What the task requires:
In the records below, find the line that contains "- exists [].", then write out that line and each one after it exactly, up to and including the last.
Top of Input records
(* ===== verification/ClientMain.v ===== *)
(** * The client's main: client/client.c

    [ClientMain] translates [main] of the client as a function of what FUSE answers: the
    calls it makes, in order, and its status.  FUSE calls the operations of Client.v from
    its session loop, with [Startup.skye_init] before and [Startup.skye_destroy] after
    them. *)

From S2P Require Import Prelude.

#[local] Open Scope Z_scope.

Module ClientMain.

(** The answers of the calls of main that give one; a channel or session is NULL or not. *)
Record answers : Type := mkAnswers {
  opt_parse : Z;
  getpid : Z;
  parse_cmdline : Z;
  mount : bool;
  lowlevel_new : bool;
  set_signal_handlers : Z;
  session_loop : Z
}.

Inductive call : Type :=
| fuse_opt_parse
| fuse_opt_insert_arg (pos : Z) (arg : string)
| fuse_parse_cmdline
| fuse_mount
| fuse_lowlevel_new
| fuse_set_signal_handlers
| fuse_session_add_chan
| fuse_session_loop
| fuse_remove_signal_handlers
| fuse_session_remove_chan
| fuse_session_destroy
| fuse_unmount
| fuse_opt_free_args.

(** The block of a session whose signal handlers are set: ret. *)
Definition run_session (a : answers) (ret : Z) : list call * Z :=
  if negb (set_signal_handlers a =? -1) then
    ([fuse_set_signal_handlers; fuse_session_add_chan; fuse_session_loop;
      fuse_remove_signal_handlers; fuse_session_remove_chan], session_loop a)
  else ([fuse_set_signal_handlers], ret).

(** The block of a mounted channel. *)
Definition run_mounted (a : answers) (ret : Z) : list call * Z :=
  if lowlevel_new a then
    let '(l, ret) := run_session a ret in
    ([fuse_lowlevel_new] ++ l ++ [fuse_session_destroy; fuse_unmount], ret)
  else ([fuse_lowlevel_new; fuse_unmount], ret).

Definition run_parsed (a : answers) (ret : Z) : list call * Z :=
  if negb (parse_cmdline a =? -1) then
    if mount a then let '(l, ret) := run_mounted a ret in ([fuse_parse_cmdline; fuse_mount] ++ l, ret)
    else ([fuse_parse_cmdline; fuse_mount], ret)
  else ([fuse_parse_cmdline], ret).

Definition client_main (a : answers) : list call * Z :=
  let ret := -1 in
  if opt_parse a =? -1 then ([fuse_opt_parse], -1)
  else
    let l := [fuse_opt_parse] ++ (if getpid a =? 0 then [fuse_opt_insert_arg 1 "-oallow_other"] else [])
             ++ [fuse_opt_insert_arg 1 "-s"] in
    let '(l', ret) := run_parsed a ret in
    (l ++ l' ++ [fuse_opt_free_args], if ret =? 0 then 0 else 1).

#[export] Instance call_eq_dec : EqDecision call.
Proof. solve_decision. Defined.

(** ** What the calls hold *)

Inductive held : Type := Args | Mounted | Session | Handlers | Channel.

#[export] Instance held_eq_dec : EqDecision held.
Proof. solve_decision. Defined.

(** What is held after a call that succeeded, in the order of its acquisition; a call on
    something that is not held is a misuse. *)
Definition give (h : held) (l : list held) : option (list held) := if decide (h ∈ l) then None else Some (h :: l).
Definition drop (h : held) (l : list held) : option (list held) :=
  if decide (h ∈ l) then Some (filter (fun x => x <> h) l) else None.
Definition need (h : held) (l : list held) : option (list held) := if decide (h ∈ l) then Some l else None.

Definition after_call (a : answers) (c : call) (l : list held) : option (list held) :=
  match c with
  | fuse_opt_parse => if opt_parse a =? -1 then Some l else give Args l
  | fuse_opt_insert_arg _ _ => need Args l
  | fuse_parse_cmdline => need Args l
  | fuse_mount => l ← need Args l; if mount a then give Mounted l else Some l
  | fuse_lowlevel_new => l ← need Args l; if lowlevel_new a then give Session l else Some l
  | fuse_set_signal_handlers => l ← need Session l; if set_signal_handlers a =? -1 then Some l else give Handlers l
  | fuse_session_add_chan => l ← need Session l; l ← need Mounted l; give Channel l
  | fuse_session_loop => l ← need Session l; need Channel l
  | fuse_remove_signal_handlers => drop Handlers l
  | fuse_session_remove_chan => drop Channel l
  | fuse_session_destroy =>
      if decide (Handlers ∈ l) then None else if decide (Channel ∈ l) then None else drop Session l
  | fuse_unmount => if decide (Session ∈ l) then None else drop Mounted l
  | fuse_opt_free_args => drop Args l
  end.

Fixpoint after_calls (a : answers) (cs : list call) (l : list held) : option (list held) :=
  match cs with [] => Some l | c :: cs' => l ← after_call a c l; after_calls a cs' l end.

End ClientMain.

Import ClientMain.

Lemma elem_of_existsb (c : call) l : c ∈ l <-> existsb (fun x => bool_decide (c = x)) l = true.
Proof.
  rewrite existsb_exists. split.
  - intros H. exists c. split; [by apply list_elem_of_In|by apply bool_decide_eq_true].
  - intros (x & H & E). apply bool_decide_eq_true in E as ->. by apply list_elem_of_In.
Qed.

(** On every path the calls are made on what is held and nothing is held at the end; the
    status is 0 just when the session loop ran and returned 0. *)
Theorem main_releases (a : answers) :
  after_calls a (client_main a).1 [] = Some [] /\
  (((client_main a).2 = 0) <-> (fuse_session_loop ∈ (client_main a).1 /\ session_loop a = 0)) /\
  (0 < getpid a -> fuse_opt_insert_arg 1 "-oallow_other" ∉ (client_main a).1).
Proof.
  rewrite !elem_of_existsb. destruct a as [op pid pc mt ln ss lo]. unfold client_main, run_parsed, run_mounted, run_session.
  cbn [opt_parse getpid parse_cmdline mount lowlevel_new set_signal_handlers session_loop].
  destruct (op =? -1) eqn:Eop; [cbn -[Z.eqb]; rewrite Eop; split_and!; [done|split; [done|by intros [? _]]|done]|].
  assert (Hpid : 0 < pid -> (pid =? 0) = false) by lia.
  destruct (pc =? -1), mt, ln, (ss =? -1) eqn:Ess, (pid =? 0), lo; cbn -[Z.eqb]; rewrite Eop, ?Ess;
    (split_and!; [reflexivity|vm_compute; split; [by intros|by intros [? ?]]|intros Hp; specialize (Hpid Hp); by vm_compute]).
Qed.
(** The option -f ends the program for a mixed workload whatever its argument, and is
    reported as illegal for the others. *)
Lemma option_f_exits optarg d : parse_option "f"%char optarg d = match workload_type d with MIXED_WORKLOAD => Crash ProcessExit | _ => Ret d end.
Proof. done. Qed.

(** *** Names *)

Lemma firstn_fits n s : (String.length s <= n)%nat -> CString.firstn n s = s.
Proof. revert s. induction n as [|n IH]; intros [|a s]; cbn; try done; [lia|]. intros H. f_equal. apply IH. lia. Qed.

(** Two strings that end at the first occurrence of a character. *)
Lemma split_first c s t x y : CString.count c s = O -> CString.count c t = O ->
  String.append s (String c x) = String.append t (String c y) -> s = t /\ x = y.
Proof.
  revert t. induction s as [|a s IH]; intros [|b t]; cbn [CString.count].
  - intros _ _ [= E]. done.
  - intros _ Ht [= <- _]. by rewrite decide_True in Ht.
  - intros Hs _ [= -> _]. by rewrite decide_True in Hs.
  - intros Hs Ht [= -> E]. destruct (decide (b = c)); [done|]. destruct (IH t Hs Ht E) as [-> ->]. done.
Qed.

Lemma print_int_plain i : - 2 ^ 31 <= i < 2 ^ 31 -> CString.count ThreadTest.slash (ThreadTest.print_int i) = O.
Proof.
  intros Hi. unfold ThreadTest.print_int. destruct (Z.ltb_spec i 0).
  - change (CString.count ThreadTest.slash (PartName.string_of_digits (PartName.dec_digits 10 (- i))) = O).
    apply string_of_digits_plain. apply dec_digits_ok; cbn; lia.
  - apply string_of_digits_plain. apply dec_digits_ok; cbn; lia.
Qed.

(** No lookup is for a file that the benchmark creates, whatever threads and numbers: the
    two workloads make up their names in different ways.  A host name has no underscore
    and the names fit their buffers. *)
Lemma lookups_miss d i n j a b :
  CString.count "_"%char (host_name d) = O -> - 2 ^ 31 <= i < 2 ^ 31 -> - 2 ^ 31 <= j < 2 ^ 31 ->
  (String.length (print_string (dir_path d)) + String.length (host_name d) <= 150)%nat ->
  create_name d (init_desc d i) n <> lookup_name d (init_desc d j) a b.
Proof.
  intros Hh Hi Hj Hlen.
  assert (L1 := print_int_length i). assert (L2 := print_int_length j). assert (L3 := print_int_length n).
  assert (L4 := print_int_length a). assert (L5 := print_int_length b).
  assert (K1 : String.length kLogFilePrefix = 6%nat) by done. assert (K2 : String.length kFilePrefix = 3%nat) by done.
  assert (Hp : filename_prefix (init_desc d i) = join "" [kLogFilePrefix; "_host"; host_name d; "_th"; ThreadTest.print_int i])
    by (apply firstn_fits; cbn; repeat (rewrite length_sapp; cbn [String.length]); lia).
  assert (Hc : create_name d (init_desc d i) n =
    join "" [print_string (dir_path d); "/"; ThreadTest.print_int i; "/"; filename_prefix (init_desc d i); "."; ThreadTest.print_int n]).
  { apply firstn_fits. rewrite Hp. cbn. repeat (rewrite length_sapp; cbn [String.length]). lia. }
  assert (Hl : lookup_name d (init_desc d j) a b =
    join "" [print_string (dir_path d); "/"; ThreadTest.print_int j; "/"; host_name d; "_"; kFilePrefix; "_th";
             ThreadTest.print_int a; "_f"; ThreadTest.print_int b]).
  { apply firstn_fits. cbn. repeat (rewrite length_sapp; cbn [String.length]). lia. }
  rewrite Hc, Hl, Hp. intros E. apply (sapp_inj_l (print_string (dir_path d))) in E. injection E as E.
  apply (split_first "/"%char (ThreadTest.print_int i) (ThreadTest.print_int j)) in E as [_ E]; [|by apply print_int_plain|by apply print_int_plain].
  apply (split_first "_"%char "gBench" (host_name d)) in E as [_ E]; [|done|done]. discriminate E.
Qed.

End Stats.

(** ** createthr.c *)

Module CreateThr.
Import ThreadTest.

Definition filename_size : nat := 64.

(** A string and its terminator in the buffer. *)
Definition in_buffer (s : string) : outcome string :=
  if (String.length s <? filename_size)%nat then Ret s else Crash OutOfBounds.

(** The host's name, as gethostname writes it, and the process. *)
Definition make_prefix (host : string) (pid : Z) : outcome string :=
  h ← in_buffer host;
  in_buffer (String.append h (String "."%char (String.append (print_int pid) "."))).

(** One round of the thread that reports: the number printed, lastfile and errors after it,
    and whether it goes on; nanosleep may fail with EINTR or otherwise. *)
Definition report (curfile lastfile errors nanosleep : Z) (eintr : bool) : outcome (Z * Z * Z * bool) :=
  n ← c_int (curfile - lastfile);
  errors ← (if (nanosleep =? -1) && negb eintr then c_int (errors + 1) else Ret errors);
  Ret (n, curfile, errors, errors <=? 50).

(** The loop of main for its last [n] files: what mknod answers, the errors the other thread
    has counted before file [i], the names and the exit status. *)
Fixpoint create_files (prefix : string) (mknod noise : Z -> Z) (n : nat) (curfile errors : Z) : outcome (list string * Z) :=
  match n with
  | O => Ret ([], 0)
  | S n' =>
      name ← in_buffer (String.append prefix (print_int curfile));
      let errors := errors + noise curfile in
      if mknod curfile <? 0 then
        errors ← c_int (errors + 1);
        if 50 <? errors then Ret ([name], 2)
        else '(names, status) ← create_files prefix mknod noise n' (curfile + 1) errors; Ret (name :: names, status)
      else '(names, status) ← create_files prefix mknod noise n' (curfile + 1) errors; Ret (name :: names, status)
  end.

(** main; a number that pthread_create or pthread_detach returns ends it. *)
Definition createthr_main (argv : list string) (chdir : Z) (host : string) (pid create detach : Z) (mknod noise : Z -> Z) : outcome (list string * Z) :=
  match argv with
  | [_; _; max] =>
      if negb (chdir =? 0) then Ret ([], 1)
      else
        prefix ← make_prefix host pid;
        let maxfiles := Startup.atoi max in
        if negb (create =? 0) then Ret ([], 1)
        else if negb (detach =? 0) then Ret ([], 1)
        else create_files prefix mknod noise (Z.to_nat maxfiles) 0 0
  | _ => Ret ([], 1)
  end.

End CreateThr.

Section Creating.
Import CreateThr.
#[local] Open Scope list_scope.

(** The failures of mknod among the files from [i] on. *)
Fixpoint failures (mknod : Z -> Z) (i : Z) (n : nat) : Z :=
  match n with O => 0 | S n' => (if mknod i <? 0 then 1 else 0) + failures mknod (i + 1) n' end.

Lemma failures_nonneg mknod n : forall i, 0 <= failures mknod i n.
Proof. induction n as [|n IH]; intros i; cbn [failures]; [done|]. specialize (IH (i + 1)). destruct (mknod i <? 0); lia. Qed.

(** With room for the names and no errors of the other thread, the program ends with
    status 2 just when more than fifty files could not be made; otherwise it tries all of
    them, under different names. *)
Lemma create_files_status prefix mknod n : (String.length prefix <= 52)%nat ->
  forall i e, 0 <= e <= 50 ->
  exists names, create_files prefix mknod (fun _ => 0) n i e = Ret (names, if e + failures mknod i n <=? 50 then 0 else 2) /\
    names = (fun j => String.append prefix (ThreadTest.print_int (i + Z.of_nat j))) <$> seq 0 (length names) /\
    (e + failures mknod i n <= 50 -> length names = n).
Proof.
  intros Hp. induction n as [|n IH]; intros i e He; cbn [create_files].
  - exists []. cbn [failures]. destruct (Z.leb_spec (e + 0) 50); [done|lia].
  - unfold in_buffer, filename_size. rewrite length_sapp. assert (L := print_int_length i).
    destruct (Nat.ltb_spec (String.length prefix + String.length (ThreadTest.print_int i)) 64); [|lia].
    rewrite bind_Ret, Z.add_0_r. cbn [failures]. assert (Hf := failures_nonneg mknod n (i + 1)).
    destruct (Z.ltb_spec (mknod i) 0).
    + rewrite c_int_ok, bind_Ret by lia. destruct (Z.ltb_spec 50 (e + 1)).
      * destruct (Z.leb_spec (e + (1 + failures mknod (i + 1) n)) 50); [lia|]. eexists. split; [done|]. split; [cbn; by rewrite Z.add_0_r|lia].
      * destruct (IH (i + 1) (e + 1)) as (names & E & N & Hn); [lia|]. rewrite E, bind_Ret. eexists. split; [by rewrite Z.add_assoc|].
        split; [by apply (names_from (fun j => String.append prefix (ThreadTest.print_int j)))|]. intros. cbn [length]. rewrite Hn; lia.
    + destruct (IH (i + 1) e) as (names & E & N & Hn); [lia|]. rewrite E, bind_Ret. eexists. split; [done|].
      split; [by apply (names_from (fun j => String.append prefix (ThreadTest.print_int j)))|]. intros. cbn [length]. rewrite Hn; lia.
Qed.

(** A host name of 63 characters, the most there can be, leaves no room for the number of the process. *)
Lemma long_host_overflows :
  make_prefix "node-with-a-long-name-0123456789.cluster.department.example.org" 31337 = Crash OutOfBounds.
Proof. vm_compute. reflexivity. Qed.

End Creating.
Bottom of Input records
Written response:
  - exists []. cbn [failures]. destruct (Z.leb_spec (e + 0) 50); [done|lia].
  - unfold in_buffer, filename_size. rewrite length_sapp. assert (L := print_int_length i).
    destruct (Nat.ltb_spec (String.length prefix + String.length (ThreadTest.print_int i)) 64); [|lia].
    rewrite bind_Ret, Z.add_0_r. cbn [failures]. assert (Hf := failures_nonneg mknod n (i + 1)).
    destruct (Z.ltb_spec (mknod i) 0).
    + rewrite c_int_ok, bind_Ret by lia. destruct (Z.ltb_spec 50 (e + 1)).
      * destruct (Z.leb_spec (e + (1 + failures mknod (i + 1) n)) 50); [lia|]. eexists. split; [done|]. split; [cbn; by rewrite Z.add_0_r|lia].
      * destruct (IH (i + 1) (e + 1)) as (names & E & N & Hn); [lia|]. rewrite E, bind_Ret. eexists. split; [by rewrite Z.add_assoc|].
        split; [by apply (names_from (fun j => String.append prefix (ThreadTest.print_int j)))|]. intros. cbn [length]. rewrite Hn; lia.
    + destruct (IH (i + 1) e) as (names & E & N & Hn); [lia|]. rewrite E, bind_Ret. eexists. split; [done|].
      split; [by apply (names_from (fun j => String.append prefix (ThreadTest.print_int j)))|]. intros. cbn [length]. rewrite Hn; lia.
Qed.

(** A host name of 63 characters, the most there can be, leaves no room for the number of the process. *)
Lemma long_host_overflows :
  make_prefix "node-with-a-long-name-0123456789.cluster.department.example.org" 31337 = Crash OutOfBounds.
Proof. vm_compute. reflexivity. Qed.

End Creating.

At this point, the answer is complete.